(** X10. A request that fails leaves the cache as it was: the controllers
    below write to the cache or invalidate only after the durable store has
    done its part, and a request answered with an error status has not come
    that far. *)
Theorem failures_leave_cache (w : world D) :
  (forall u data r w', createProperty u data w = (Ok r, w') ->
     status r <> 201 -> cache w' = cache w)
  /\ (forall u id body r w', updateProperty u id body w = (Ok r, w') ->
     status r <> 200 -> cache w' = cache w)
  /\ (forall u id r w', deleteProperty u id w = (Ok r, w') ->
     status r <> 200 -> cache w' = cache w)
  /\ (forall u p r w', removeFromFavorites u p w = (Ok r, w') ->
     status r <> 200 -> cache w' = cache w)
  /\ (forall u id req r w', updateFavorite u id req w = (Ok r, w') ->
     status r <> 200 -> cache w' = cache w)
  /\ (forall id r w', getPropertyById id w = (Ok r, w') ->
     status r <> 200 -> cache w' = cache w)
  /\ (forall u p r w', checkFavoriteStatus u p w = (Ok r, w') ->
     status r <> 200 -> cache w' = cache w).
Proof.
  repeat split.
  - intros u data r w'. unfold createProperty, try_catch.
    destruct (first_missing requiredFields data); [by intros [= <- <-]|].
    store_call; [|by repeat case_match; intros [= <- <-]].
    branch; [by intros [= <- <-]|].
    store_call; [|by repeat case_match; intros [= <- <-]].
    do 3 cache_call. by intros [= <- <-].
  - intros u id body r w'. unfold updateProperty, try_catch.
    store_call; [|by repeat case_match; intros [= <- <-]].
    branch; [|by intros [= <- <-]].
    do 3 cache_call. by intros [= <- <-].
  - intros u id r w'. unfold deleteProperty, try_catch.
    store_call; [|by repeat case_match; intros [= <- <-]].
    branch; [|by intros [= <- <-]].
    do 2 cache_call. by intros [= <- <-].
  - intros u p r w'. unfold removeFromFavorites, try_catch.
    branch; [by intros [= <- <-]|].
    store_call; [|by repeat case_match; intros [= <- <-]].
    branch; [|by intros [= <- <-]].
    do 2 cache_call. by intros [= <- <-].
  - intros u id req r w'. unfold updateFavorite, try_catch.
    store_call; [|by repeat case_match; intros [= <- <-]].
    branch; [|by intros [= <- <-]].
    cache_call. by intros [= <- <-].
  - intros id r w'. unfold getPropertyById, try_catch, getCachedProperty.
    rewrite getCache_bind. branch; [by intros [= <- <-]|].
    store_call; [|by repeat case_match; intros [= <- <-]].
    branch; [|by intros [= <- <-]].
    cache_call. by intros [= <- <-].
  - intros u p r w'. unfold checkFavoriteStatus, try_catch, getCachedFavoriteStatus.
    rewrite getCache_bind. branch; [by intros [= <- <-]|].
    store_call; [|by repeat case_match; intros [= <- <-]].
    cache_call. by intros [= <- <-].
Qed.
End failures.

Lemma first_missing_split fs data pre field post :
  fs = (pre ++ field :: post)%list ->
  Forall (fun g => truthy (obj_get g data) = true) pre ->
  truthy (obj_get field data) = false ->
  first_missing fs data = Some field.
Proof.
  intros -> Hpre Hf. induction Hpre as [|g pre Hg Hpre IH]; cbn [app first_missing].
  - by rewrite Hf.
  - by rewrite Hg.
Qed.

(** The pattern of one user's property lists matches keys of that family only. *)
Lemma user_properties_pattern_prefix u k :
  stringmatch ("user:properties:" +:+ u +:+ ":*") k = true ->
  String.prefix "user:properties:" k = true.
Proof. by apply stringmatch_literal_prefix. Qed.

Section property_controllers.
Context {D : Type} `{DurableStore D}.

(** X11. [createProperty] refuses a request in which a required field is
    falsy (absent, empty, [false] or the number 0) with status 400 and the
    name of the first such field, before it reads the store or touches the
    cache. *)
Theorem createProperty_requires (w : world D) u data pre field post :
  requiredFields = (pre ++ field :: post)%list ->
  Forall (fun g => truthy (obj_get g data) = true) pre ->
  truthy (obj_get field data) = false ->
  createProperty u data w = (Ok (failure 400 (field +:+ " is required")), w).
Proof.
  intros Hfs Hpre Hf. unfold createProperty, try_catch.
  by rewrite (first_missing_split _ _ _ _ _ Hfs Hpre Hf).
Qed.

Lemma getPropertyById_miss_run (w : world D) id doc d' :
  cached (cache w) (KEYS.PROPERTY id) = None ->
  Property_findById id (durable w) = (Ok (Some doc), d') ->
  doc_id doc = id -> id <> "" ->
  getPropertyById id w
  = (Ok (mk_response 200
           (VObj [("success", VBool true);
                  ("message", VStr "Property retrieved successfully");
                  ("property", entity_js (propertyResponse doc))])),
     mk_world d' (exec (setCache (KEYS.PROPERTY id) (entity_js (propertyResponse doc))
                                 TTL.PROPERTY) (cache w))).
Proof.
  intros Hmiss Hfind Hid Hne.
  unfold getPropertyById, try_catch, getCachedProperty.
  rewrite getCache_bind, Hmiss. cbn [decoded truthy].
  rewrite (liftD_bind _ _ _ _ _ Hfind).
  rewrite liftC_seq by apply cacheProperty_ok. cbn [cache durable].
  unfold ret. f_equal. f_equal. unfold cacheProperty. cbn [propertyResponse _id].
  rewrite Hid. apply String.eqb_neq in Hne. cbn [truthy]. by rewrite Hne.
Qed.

● ● ● ● ● ● ●

### [TASK TO CARRY OUT]
In the listing above, find each line with the word "checkFavoriteStatus" and copy it.

### [REPLY]
  /\ (forall u p r w', checkFavoriteStatus u p w = (Ok r, w') ->
  - intros u p r w'. unfold checkFavoriteStatus, try_catch, getCachedFavoriteStatus.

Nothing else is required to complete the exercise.